We affirm the award of summary judgment to the defendants on Witter's other claims for the reasons expressed in the district court's thorough and well-reasoned opinion.   In addition, we affirm the district court's denial of Witter's motion to vacate the judgment and for recusal.




1.   Cyclothymia is a mild bipolar disorder characterized by instability of mood and a tendency to swing between mild euphoria and depression.

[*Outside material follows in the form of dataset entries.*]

(** The lowest descriptor that is not in use. *)
Fixpoint free_fd (n : nat) (fd : Z) (files : gmap Z file) : Z :=
  match n with
  | O => fd
  | S n => if decide (is_Some (files !! fd)) then free_fd n (fd + 1) files else fd
  end.

Definition new_file (f : file) : LM Z :=
  let* files := gets l_files in
  let fd := free_fd (S (size files)) 0 files in
  modify (with_files (<[fd := f]> files)) ;;;
  ret fd.

(** [open(PTEDITOR_DEVICE_PATH, O_RDONLY)] *)
Definition open_device : LM Z :=
  let* has := gets l_has_device in
  if has then
    let* r := kernel_call device_open in
    if r =? 0 then new_file device_file else ret (-1)
  else ret (-1).

(** [open("/proc/umem", O_RDWR)] *)
Definition open_umem : LM Z :=
  let* has := gets l_has_umem in
  if has then new_file umem_file else ret (-1).

Definition close (fd : Z) : LM Z :=
  let* files := gets l_files in
  match files !! fd with
  | None => ret (-1)
  | Some f =>
      modify (with_files (delete fd files)) ;;;
      match f with
      | device_file => let* _ := kernel_call device_release in ret 0
      | umem_file => ret 0
      end
  end.

(** [pread] of the memory file at a file offset, [None] for -1; [off_t] is
    signed, and a negative offset is refused. *)
Definition pread (fd : Z) (n : nat) (offset : Z) : LM (option (list Z)) :=
  let* files := gets l_files in
  let* k := gets l_kernel in
  ret (match files !! fd with
       | Some umem_file => if offset <? 2 ^ 63 then pm_read (k_mem k) offset n else None
       | _ => None
       end).

(** [pwrite]; the result is whether it did not return -1. *)
Definition pwrite (fd : Z) (bs : list Z) (offset : Z) : LM bool :=
  let* files := gets l_files in
  let* k := gets l_kernel in
  match files !! fd with
  | Some umem_file =>
      match (if offset <? 2 ^ 63 then pm_write (k_mem k) offset bs else None) with
      | Some m => modify (with_kernel (with_mem m k)) ;;; ret true
      | None => ret false
      end
  | _ => ret false
  end.

(** *** Physical memory *)

Definition ptedit_phys_read_map (address : Z) : LM Z :=
  let* v := gets ptedit_vmem in
  let* k := gets l_kernel in
  match v with
  | vmem_mapped => if address + 8 <=? window then defined (load64 (k_mem k) address) else undef
  | _ => undef
  end.

Definition ptedit_phys_write_map (address value : Z) : LM unit :=
  let* v := gets ptedit_vmem in
  let* k := gets l_kernel in
  match v with
  | vmem_mapped =>
      if address + 8 <=? window then
        let* m := defined (store64 (k_mem k) address value) in
        modify (with_kernel (with_mem m k))
      else undef
  | _ => undef
  end.

(** [val] is 0 before the call, and a short read fills its low bytes only. *)
Definition ptedit_phys_read_pread (address : Z) : LM Z :=
  let* umem := gets ptedit_umem in
  let* r := pread umem 8 address in
  match r with
  | None => ret 0
  | Some bs => ret (word_of bs)
  end.

Definition ptedit_phys_write_pwrite (address value : Z) : LM unit :=
  let* umem := gets ptedit_umem in
  let* _ := pwrite umem (bytes_of 8 value) address in
  ret tt.

(** *** Requests to the module *)

Definition ptedit_resolve_kernel (address pid_ : Z) : LM ptedit_entry_t :=
  let vm := set_pid (wrap64 pid_) (set_vaddr address zero_entry) in
  let* fd := gets ptedit_fd in
  let* r := ioctl fd VM_RESOLVE (UEntry vm) in
  match snd r with UEntry vm => ret vm | _ => undef end.
(** * Theorem *)

Section theorem.
Context {P L T : Type} `{PhysMemLaws P} `{RwSemLaws L} `{!LinuxPT P} `{!LinuxX86 P} `{TlbLaws T}.
Variable cfg : kconfig.
Variable lcfg : lconfig.
Hypothesis x86 : kc_arch cfg = X86_64.
Hypothesis v4_11 : kc_v4_11 cfg = true.
Variable os : system (lib P L T).
Variable cached : T -> Z -> Z -> Z -> Z.
Implicit Types l : lib P L T.

Abbreviation pmem l := (k_mem (l_kernel l)).
Abbreviation PAGE := (Z.to_nat 4096).
Abbreviation proc := (cpu86 cached).
#[local] Instance theorem_pte : PteAccess (lib P L T) := lib_pte cfg.

(** Two pages of the process, filled with As and Bs, whose frames can be
    accessed through the memory file and are not page tables of the first. *)
Record two_pages l (address target pa pt : Z) : Prop := {
  tp_address : page l address pa;
  tp_target : page l target pt;
  tp_default : runs_default l;
  tp_umem : has_umem l;
  tp_mmap : lc_mmap lcfg = true;
  tp_tlb : tlb_agrees cached l address pa;
  tp_distinct : pa <> pt;
  tp_A : pm_read (pmem l) (pa * 4096) PAGE = Some (replicate PAGE 65);
  tp_B : pm_read (pmem l) (pt * 4096) PAGE = Some (replicate PAGE 66);
  tp_writable : is_Some (pm_write (pmem l) (pt * 4096) (replicate PAGE 67));
  tp_apart lv p : p = pa \/ p = pt -> disjoint_ranges (slot l lv address) 8 (p * 4096) PAGE }.

(** What the program prints when everything goes well: the two addresses,
    then what [example_resolved] prints. *)
Definition fine (t : string) (b : Z) : list string :=
  shown t "address[0] = " b ++ message TAG_OK ["OK!"].
Definition greeting (address target : Z) : list string :=
  message TAG_OK ("address @ " :: yellow (fmt_p address)) ++
  message TAG_OK ("target @ " :: yellow (fmt_p target)).
Definition transcript (pa : Z) (vm : ptedit_entry_t) : list string :=
  ptedit_print_entry_t X86_64 vm ++
  message TAG_PROGRESS ["PTE PFN "; fmt_zx (pte_pfn X86_64 (pte vm))] ++
  fine TAG_PROGRESS 65 ++
  message TAG_OK ["Set PFN of address to PFN of target"] ++
  fine TAG_OK 66 ++
  message TAG_OK ["Reading physical page of address"] ++
  shown TAG_OK "old address[0] (via physical page) = " 65 ++ message TAG_OK ["OK!"] ++
  message TAG_OK ["Mapping physical address "; fmt_zx (pa * 4096); " to new virtual address"] ++
  message TAG_PROGRESS ["mapped to virtual address "; "%p"] ++
  shown TAG_OK "old address[0] (via pmap) = " 65 ++ message TAG_OK ["OK!"] ++
  message TAG_OK ["Overwriting physical page of target with "; COLOR_YELLOW; "C"; COLOR_RESET; "s"] ++
  fine TAG_OK 67 ++
  message TAG_OK ["Resetting PFN of address"].

Lemma look_run t address pfn b l : page l address pfn -> tlb_agrees cached l address pfn ->
  pm_read (pmem l) (pfn * 4096) 1 = Some [b] ->
  look proc t address b l = Ret (shown t "address[0] = " b ++ message TAG_OK ["OK!"]) l.
Proof.
  intros Hp Ht Hb. unfold look.
  rewrite !(bind_Ret _ _ _ _ _ (page_byte cached _ _ _ _ Hp Ht Hb)).
  unfold checked. by rewrite Z.eqb_refl.
Qed.

Lemma two_pages_pfns l address target pa pt : two_pages l address target pa pt ->
  0 <= pa < 2 ^ 28 /\ 0 <= pt < 2 ^ 28.
Proof. intros Ht. split; eapply page_pfn; apply Ht. Qed.

(** The frames of the pages are different pages of memory. *)
Lemma frames_disjoint pa pt : pa <> pt -> disjoint_ranges (pa * 4096) PAGE (pt * 4096) PAGE.
Proof. intros Hne. unfold disjoint_ranges. lia. Qed.

Lemma head_page (b : Z) : head (replicate PAGE b) = Some b.
Proof. by replace PAGE with (S (Z.to_nat 4095)) by lia. Qed.

(** The contents of the two frames, with the address on the frame [p]. *)
Record contents l (address p pa pt b : Z) : Prop := {
  ct_page : page l address p;
  ct_umem : has_umem l;
  ct_default : runs_default l;
  ct_tlb q : tlb_agrees cached l address q;
  ct_A : pm_read (pmem l) (pa * 4096) PAGE = Some (replicate PAGE 65);
  ct_B : pm_read (pmem l) (pt * 4096) PAGE = Some (replicate PAGE b) }.

(** A new frame for the address leaves the two frames as they are. *)
Lemma contents_set l l' v address p pa pt b : pte_set address v l l' ->
  has_umem l -> page l' address p -> runs_default l' -> (forall q, tlb_agrees cached l' address q) ->
  (forall q, q = pa \/ q = pt -> disjoint_ranges (slot l PTE address) 8 (q * 4096) PAGE) ->
  pm_read (pmem l) (pa * 4096) PAGE = Some (replicate PAGE 65) ->
  pm_read (pmem l) (pt * 4096) PAGE = Some (replicate PAGE b) ->
  contents l' address p pa pt b.
Proof.
  intros Hset Hu Hp Hd Ht Hapart HA HB. destruct (pte_set_kernel _ _ _ _ Hset) as [k Hk].
  split; try done; [by rewrite Hk|..]; rewrite (pte_set_read _ _ _ _ _ _ Hset); auto.
Qed.

(** Overwriting the second frame. *)
Lemma contents_write l m address p pa pt b : contents l address p pa pt b -> pa <> pt ->
  (forall lv, disjoint_ranges (slot l lv address) 8 (pt * 4096) PAGE) ->
  pm_write (pmem l) (pt * 4096) (replicate PAGE 67) = Some m ->
  let l' := with_kernel (with_mem m (l_kernel l)) l in
  contents l' address p pa pt 67 /\ pte_of l' address = pte_of l address /\
  forall lv, slot l' lv address = slot l lv address.
Proof.
  intros [Hp Hu Hd Ht HA HB] Hne Hapart Hw l'.
  assert (Hb : Forall byte_ok (replicate PAGE 67)) by by apply Forall_replicate.
  destruct (page_write l address p (pt * 4096) _ m Hp Hw) as (Hp' & Hpte & Hslot).
  { intros lv. by rewrite length_replicate. }
  split; [|by split]. split; [done|done|by destruct Hd|done|..].
  - rewrite <- HA. eapply pm_read_elsewhere; [exact Hw|]. rewrite length_replicate.
    by apply frames_disjoint, not_eq_sym.
  - pose proof (pm_read_written _ _ _ _ Hb Hw) as Hrd. by rewrite length_replicate in Hrd.
Qed.

(** The states of the program: after the redirection, after the write, at the end. *)
Lemma example_states l address target pa pt : two_pages l address target pa pt ->
  exists vm1 l1 m2 l3,
    call_update cfg address 0 (set_valid PTEDIT_VALID_MASK_PTE
      (set_pte (ptedit_set_pfn X86_64 (pte_of l address) pt) (lib_entry l address 0))) l = Ret vm1 l1 /\
    contents l1 address pt pa pt 66 /\
    pm_write (pmem l1) (pt * 4096) (replicate PAGE 67) = Some m2 /\
    let l2 := with_kernel (with_mem m2 (l_kernel l1)) l1 in
    contents l2 address pt pa pt 67 /\
    ptedit_pte_set_pfn X86_64 address 0 pa l2 = Ret tt l3 /\
    contents l3 address pa pa pt 67 /\ pte_of l3 address = pte_of l address.
Proof.
  intros Ht. destruct (two_pages_pfns _ _ _ _ _ Ht) as [Hpa Hpt].
  destruct Ht as [Ha Htg Hdef Humem Hmmap Htlb Hne HA HB Hw Hapart].
  destruct (page_redirect cfg x86 v4_11 cached address pa pt l (set_valid PTEDIT_VALID_MASK_PTE
      (set_pte (ptedit_set_pfn X86_64 (pte_of l address) pt) (lib_entry l address 0))) Ha Hdef Hpt)
    as (l1 & Hrun1 & Hset1 & Ha1 & Hpte1 & Hdef1 & Htlb1); [done..|].
  pose proof (contents_set _ _ _ _ _ pa pt 66 Hset1 Humem Ha1 Hdef1 Htlb1
    ltac:(auto) HA HB) as Hc1.
  apply (pm_writable _ _ _ _ _ (replicate PAGE 67) _ (ps_mem _ _ _ _ Hset1)) in Hw as [m2 Hw]; [|done].
  destruct (contents_write l1 m2 _ _ _ _ _ Hc1 Hne) as (Hc2 & Hpte2 & Hslot2); [|done|].
  { intros lv. rewrite (ps_slots _ _ _ _ Hset1). auto. }
  set (l2 := with_kernel (with_mem m2 (l_kernel l1)) l1) in *.
  destruct (page_set_pfn cfg x86 v4_11 cached address pt pa l2 (ct_page _ _ _ _ _ _ Hc2)
    (ct_default _ _ _ _ _ _ Hc2) Hpa) as (l3 & Hrun3 & Hset3 & Ha3 & Hpte3 & Hdef3 & Htlb3).
  eexists _, l1, m2, l3. split; [exact Hrun1|]. split; [done|]. split; [done|].
  split; [done|]. split; [exact Hrun3|]. split.
  - apply (contents_set _ _ _ _ _ _ _ _ Hset3);
      [by destruct Hc2|done|done|done| |by destruct Hc2|by destruct Hc2].
    intros q Hq. rewrite Hslot2, (ps_slots _ _ _ _ Hset1). auto.
  - assert (Hu : u64 (pte_of l address)) by exact (proj1 (page_small_frame _ _ _ Ha)).
    destruct (set_get_pfn X86_64 (pte_of l address) pa Hu) as (_ & _ & Hid & Hset); [simpl; lia|].
    rewrite Hpte3, Hpte2, Hpte1, Hset by (simpl; lia). by rewrite <- (pg_frame _ _ _ Ha).
Qed.
(** Storing an entry with another frame in the PTE and invalidating. *)
Lemma store_pte l addr pfn v : page l addr pfn -> runs_default l -> small_frame v ->
  Z.testbit v 0 = true ->
  exists m t, store64 (pmem l) (slot l PTE addr) v = Some m /\
    let l1 := with_kernel (with_mem m (l_kernel l)) l in
    let l2 := with_kernel (with_tlb t (l_kernel l1)) l1 in
    Lib.ptedit_invalidate_tlb cfg addr l1 = Ret tt l2 /\
    page l1 addr (ptedit_get_pfn X86_64 v) /\ pte_of l1 addr = v /\
    page l2 addr (ptedit_get_pfn X86_64 v) /\ slot l2 PTE addr = slot l PTE addr /\
    (forall q, tlb_agrees cached l2 addr q) /\
    forall a, (forall q, tlb_agrees cached l a q) -> forall q, tlb_agrees cached l2 a q.
Proof.
  intros [Hr Ha Hal Hp Hf] Hd Hv Hv0.
  destruct (store64_any _ _ 0 v (kr_writable _ _ _ Hr)) as [m Hst]. fold (slot l PTE addr) in Hst.
  destruct (kernel_ready_pte l addr v m Hr Hv Hst) as (Hr1 & Hpte1 & Hslot1).
  set (l1 := with_kernel (with_mem m (l_kernel l)) l) in *.
  destruct (invalidate_default l1 addr) as (t & Hinv & Ht & Hmono); [apply Hr1| |..|done|].
  - by destruct Hd.
  - destruct (kr_mm _ _ _ Hr1) as (id & mm & lw & lr & root & Hid & _). by exists id.
  - exists m, t. cbv zeta. fold l1. split; [done|]. split; [done|].
    split; [by split; rewrite ?Hpte1|]. split; [done|].
    split; [|split; [exact (Hslot1 PTE)|split; [done|]]].
    2: { intros a Hall q id Hid Hhit. assert (tlb_hit t (k_cpu (l_kernel l1)) id a = false) as Hmiss;
         [|by cbn [l_kernel with_kernel k_tlb k_cpu with_tlb] in Hhit; rewrite Hmiss in Hhit].
         by apply Hmono, (tlb_agrees_all cached l a id). }
    split; [by apply kernel_ready_tlb|done|done|..]; change (pte_of _ addr) with (pte_of l1 addr);
      by rewrite Hpte1.
Qed.

(** What [redirect] prints when everything goes well. *)
Definition success (target pte : Z) : list string :=
  ptedit_print_entry X86_64 pte ++
  message TAG_PROGRESS ["PT mapped at "; "%p"] ++
  message TAG_PROGRESS ["Entry: "; fmt_zd (entry_index target)] ++
  message TAG_OK ["Worked!"] ++
  message TAG_PROGRESS ["Target[0]: "; fmt_c 83] ++
  message TAG_OK ["Success!"].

2.   We see no conflict between our decision and the actual holding of the Tenth Circuit in Sutton v. United Air Lines, Inc., 130 F.3d 893 (10th Cir.1997).   In that case, the plaintiffs were United Air Lines pilots who argued that United regarded them as substantially limited in the major life activity of working because they had a vision defect that prevented them from being global airline pilots.   The court rejected the plaintiffs' argument on the ground that “global airline pilot” was “too narrow [a description] to constitute a ‘class of jobs' ” under 29 C.F.R. § 1630.2(j)(3)(ii)(B).  Id. at 905.   Although the court did note that the class of jobs to which the plaintiffs should have compared themselves to was “that of all pilot positions at all airlines,” that statement was dicta.  Id. The Sutton Court did not address the issue we find dispositive, i.e., whether non-piloting jobs in the geographic market utilizing similar training, knowledge, skills or abilities as piloting jobs were within the relevant “class of jobs.”

3.   Because we conclude that Witter does not have a disability for purposes of the ADA, we need not address whether Witter established the other elements of his ADA claim.